Maybe it was 6 months later.  Bruce had put his legal problems behind him and was back at the Capitol.  This time it was the Darkness on the Edge of Town tour.  I was once again the engineer for WNEW-FM.  As I stood next to Bruce in a room with just him, and Vin Scelsa, Bruce put his arm around me and asked…”How am I doin”?    I told him… “not too bad”.  Moments later legendary DJ Scott Muni ()The Professor) took the stage to introduce him.  I would later see “Scottso” head held in hand lamenting his introdustrion of Bruce…”22 seconds…too long…too long”.  It hardly mattered how long or short his intro was as nobody heard it.  The screams were that loud.



2 years ago Bruce and the E-Street band played the Super bowl.  I stood there alone in my room watching him on TV.  The brilliance of Bruce Springsteen had not been lost on me.  This man…after all these years…still in touch with the universe.  This man…who can take a life and sum it up in one sentence… “you got to learn to live with what you can’t rise above”… this man who started off the 9-11 concert  by singing “My City in Ruins” ….and as he sang Rise Up the choir behind him sang Rise Up…and they lifted their arms towards the heavens and for one small second there it was again…HOPE.  This man …has never lost sight of that and always leaves all of us with the message…a message of hope.
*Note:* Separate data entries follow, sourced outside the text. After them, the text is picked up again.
(* ===== verification/Bytes.v ===== *)
(** * Bytes, big-endian words, hashes and addresses

    A [[]byte] is a [list byte].  The fixed arrays [common.Hash] ([[32]byte])
    and [common.Address] ([[20]byte]) are the big-endian numbers of their
    bytes, in the ranges [is_hash] and [is_address]; [Hash_Bytes] and
    [Address_Bytes] give the array back.  This file also holds the word
    encoders of [internal/prover/hash.go]. *)

From Stdlib Require Export Init.Byte.
From Stdlib Require Strings.Byte.
From S2P Require Import Prelude.

#[export] Instance byte_eq_dec : EqDecision byte := Strings.Byte.byte_eq_dec.
#[export] Instance byte_countable : Countable byte :=
  inj_countable Strings.Byte.to_N Strings.Byte.of_N Strings.Byte.of_to_N.

(* ------------------------------------------------------------------ *)
(** ** Bytes as numbers *)

Definition byte_val (b : byte) : Z := Z.of_N (Strings.Byte.to_N b).

(** [byte(z)]: the conversion truncates. *)
Definition byte_of (z : Z) : byte :=
  default x00 (Strings.Byte.of_N (Z.to_N (z mod 256))).

Lemma byte_val_range b : 0 <= byte_val b < 256.
Proof.
  unfold byte_val. pose proof (Strings.Byte.to_N_bounded b). lia.
Qed.

Lemma byte_val_of z : byte_val (byte_of z) = z mod 256.
Proof.
  unfold byte_val, byte_of. pose proof (Z.mod_pos_bound z 256 ltac:(lia)).
  destruct (Strings.Byte.of_N (Z.to_N (z mod 256))) as [b|] eqn:E; simpl.
  - apply Strings.Byte.to_of_N in E. lia.
  - apply Strings.Byte.of_N_None_iff in E. lia.
Qed.

Lemma byte_of_val b : byte_of (byte_val b) = b.
Proof.
  unfold byte_of, byte_val. pose proof (Strings.Byte.to_N_bounded b).
  rewrite Z.mod_small by lia. rewrite N2Z.id. by rewrite Strings.Byte.of_to_N.
Qed.

Lemma byte_val_inj a b : byte_val a = byte_val b -> a = b.
Proof. intros H. by rw -(byte_of_val a) -(byte_of_val b) H. Qed.

Lemma byte_of_mod z : byte_of (z mod 256) = byte_of z.
Proof. apply byte_val_inj. rw !byte_val_of Z.mod_mod //. Qed.

(* ------------------------------------------------------------------ *)
(** ** Big-endian numbers *)

Definition be_Z (bs : list byte) : Z :=
  fold_left (fun acc b => acc * 256 + byte_val b) bs 0.

Fixpoint be_bytes (n : nat) (z : Z) : list byte :=
  match n with
  | O => []
  | S n' => be_bytes n' (z / 256) ++ [byte_of z]
  end.

Lemma be_Z_snoc bs b : be_Z (bs ++ [b]) = be_Z bs * 256 + byte_val b.
Proof. unfold be_Z. by rewrite fold_left_app. Qed.

Lemma length_be_bytes n z : length (be_bytes n z) = n.
Proof.
  revert z. induction n as [|n IH]; intros z; simpl; [done|].
  rewrite length_app, IH. simpl. lia.
Qed.

Lemma be_Z_range bs : 0 <= be_Z bs < 256 ^ Z.of_nat (length bs).
Proof.
  induction bs as [|b bs IH] using rev_ind; [done|].
  rewrite be_Z_snoc, length_app. simpl.
  replace (Z.of_nat (length bs + 1)) with (Z.succ (Z.of_nat (length bs))) by lia.
  rewrite Z.pow_succ_r by lia. pose proof (byte_val_range b). lia.
Qed.

Lemma be_Z_bytes n z : be_Z (be_bytes n z) = z mod 256 ^ Z.of_nat n.
Proof.
  revert z. induction n as [|n IH]; intros z; simpl be_bytes.
  - rewrite Z.mod_1_r. done.
  - rewrite be_Z_snoc, IH, byte_val_of.
    replace (Z.of_nat (S n)) with (Z.succ (Z.of_nat n)) by lia.
    rewrite Z.pow_succ_r by lia.
    assert (0 < 256 ^ Z.of_nat n) by (apply Z.pow_pos_nonneg; lia).
    rewrite Z.rem_mul_r by lia. lia.
Qed.

Lemma be_bytes_Z bs : be_bytes (length bs) (be_Z bs) = bs.
Proof.
  induction bs as [|b bs IH] using rev_ind; [done|].
  rewrite length_app, be_Z_snoc, Nat.add_comm. simpl.
  pose proof (byte_val_range b).
  rewrite Z.div_add_l by lia. rewrite (Z.div_small (byte_val b)) by lia.
  rewrite Z.add_0_r, IH. f_equal. f_equal.
  rw -byte_of_mod. rewrite Z.add_comm, Z.mod_add by lia.
  rw Z.mod_small //. apply byte_of_val.
Qed.

Lemma be_bytes_inj n a b :
  0 <= a < 256 ^ Z.of_nat n -> 0 <= b < 256 ^ Z.of_nat n ->
  be_bytes n a = be_bytes n b -> a = b.
Proof.
  intros Ha Hb H. apply (f_equal be_Z) in H. rewrite !be_Z_bytes in H.
  by rewrite !Z.mod_small in H by done.
Qed.

Lemma be_Z_inj bs cs : length bs = length cs -> be_Z bs = be_Z cs -> bs = cs.
Proof. intros Hl H. rw -(be_bytes_Z bs) -(be_bytes_Z cs) Hl H //. Qed.

Lemma be_Z_app bs cs :
  be_Z (bs ++ cs) = be_Z bs * 256 ^ Z.of_nat (length cs) + be_Z cs.
Proof.
  induction cs as [|c cs IH] using rev_ind.
  - rw app_nil_r. change (be_Z []) with 0. simpl length. lia.
  - rw app_assoc !be_Z_snoc IH length_app /=.
    replace (Z.of_nat (length cs + 1)) with (Z.succ (Z.of_nat (length cs))) by lia.
    rewrite Z.pow_succ_r by lia. ring.
Qed.

Lemma be_Z_zeros n : be_Z (replicate n x00) = 0.
Proof.
  induction n as [|n IH]; [done|].
  rewrite replicate_S_end, be_Z_snoc, IH. done.
Qed.

(* ------------------------------------------------------------------ *)
(** ** [common.Hash] and [common.Address] *)

Abbreviation HashLength := 32%nat.
Abbreviation AddressLength := 20%nat.
Abbreviation is_hash := (is_uint 256).
Abbreviation is_address := (is_uint 160).

(** [Hash.Bytes] and [Address.Bytes]. *)
Definition Hash_Bytes (h : Z) : list byte := be_bytes HashLength h.
Definition Address_Bytes (a : Z) : list byte := be_bytes AddressLength a.

(** [common.BytesToHash]: "if b is larger than len(h), b will be cropped from
    the left"; a shorter [b] is right aligned. *)
Definition BytesToHash (bs : list byte) : Z := be_Z bs mod 2 ^ 256.
Definition BytesToAddress (bs : list byte) : Z := be_Z bs mod 2 ^ 160.

(** [common.LeftPadBytes]. *)
Definition LeftPadBytes (bs : list byte) (l : nat) : list byte :=
  if (l <=? length bs)%nat then bs else replicate (l - length bs) x00 ++ bs.

Lemma length_Hash_Bytes h : length (Hash_Bytes h) = 32%nat.
Proof. apply length_be_bytes. Qed.

Lemma length_Address_Bytes a : length (Address_Bytes a) = 20%nat.
Proof. apply length_be_bytes. Qed.

Lemma BytesToHash_range bs : is_hash (BytesToHash bs).
Proof. apply Z.mod_pos_bound. lia. Qed.

Lemma BytesToAddress_range bs : is_address (BytesToAddress bs).
Proof. apply Z.mod_pos_bound. lia. Qed.

Lemma pow256 n : 256 ^ Z.of_nat n = 2 ^ (8 * Z.of_nat n).
Proof. rewrite Z.pow_mul_r by lia. done. Qed.

Lemma be_Z_Hash_Bytes h : be_Z (Hash_Bytes h) = h mod 2 ^ 256.
Proof. apply be_Z_bytes. Qed.

Lemma be_Z_Address_Bytes a : be_Z (Address_Bytes a) = a mod 2 ^ 160.
Proof. apply be_Z_bytes. Qed.

Lemma BytesToHash_Bytes h : is_hash h -> BytesToHash (Hash_Bytes h) = h.
Proof.
  intros Hh. unfold BytesToHash, Hash_Bytes. rewrite be_Z_bytes.
  change (256 ^ Z.of_nat 32) with (2 ^ 256). unfold is_uint in Hh.
  by rewrite !Z.mod_small by (rewrite ?Z.mod_small; done).
Qed.

Lemma BytesToAddress_Bytes a : is_address a -> BytesToAddress (Address_Bytes a) = a.
Proof.
  intros Ha. unfold BytesToAddress, Address_Bytes. rewrite be_Z_bytes.
  change (256 ^ Z.of_nat 20) with (2 ^ 160). unfold is_uint in Ha.
  by rewrite !Z.mod_small by (rewrite ?Z.mod_small; done).
Qed.

Lemma Hash_Bytes_BytesToHash bs : length bs = 32%nat -> Hash_Bytes (BytesToHash bs) = bs.
Proof.
  intros Hl. unfold BytesToHash, Hash_Bytes. pose proof (be_Z_range bs) as Hr.
  rewrite Hl in Hr. change (256 ^ Z.of_nat 32) with (2 ^ 256) in Hr.
  rewrite Z.mod_small by done. rw -Hl. apply be_bytes_Z.
Qed.

Lemma Address_Bytes_BytesToAddress bs :
  length bs = 20%nat -> Address_Bytes (BytesToAddress bs) = bs.
Proof.
  intros Hl. unfold BytesToAddress, Address_Bytes. pose proof (be_Z_range bs) as Hr.
  rewrite Hl in Hr. change (256 ^ Z.of_nat 20) with (2 ^ 160) in Hr.
  rewrite Z.mod_small by done. rw -Hl. apply be_bytes_Z.
Qed.

Lemma Hash_Bytes_inj a b : is_hash a -> is_hash b -> Hash_Bytes a = Hash_Bytes b -> a = b.
Proof. intros Ha Hb. by apply be_bytes_inj. Qed.

#[export] Hint Resolve BytesToHash_range BytesToAddress_range length_Hash_Bytes
  length_Address_Bytes : go.
#[export] Hint Rewrite length_be_bytes length_Hash_Bytes length_Address_Bytes : go.

#[global] Arguments be_Z : simpl never.
#[global] Opaque be_bytes Hash_Bytes Address_Bytes.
So as I stood there in front of my old RCA Colortrak tv…and watched as Bruce stood there back to back with “The Big Man” …as I watched the cover of BTR come alive I couldn’t help but remember that night so long ago…a night when this man played behind a student union building somewhere in NJ to maybe 25 of us…and now as he played live before 100 million people he was the biggest and best the world had to offer.  As I stood there with my arms held high my tears fell freely…shamelessly.  I thought of my friend Jonsey…the WFMU DJ as I knew his tears were flowing freely as well.  I laughed through my tears.  What Bruce Springsteen meant to the world that night, he has meant to NJ since the beginning.  If anyone was looking for salvation on that Super Sunday…they found it…and there was never a better time or reason for the world to sing “Mr, I an’t a boy, no I’m a man…and I believe in the promised land”.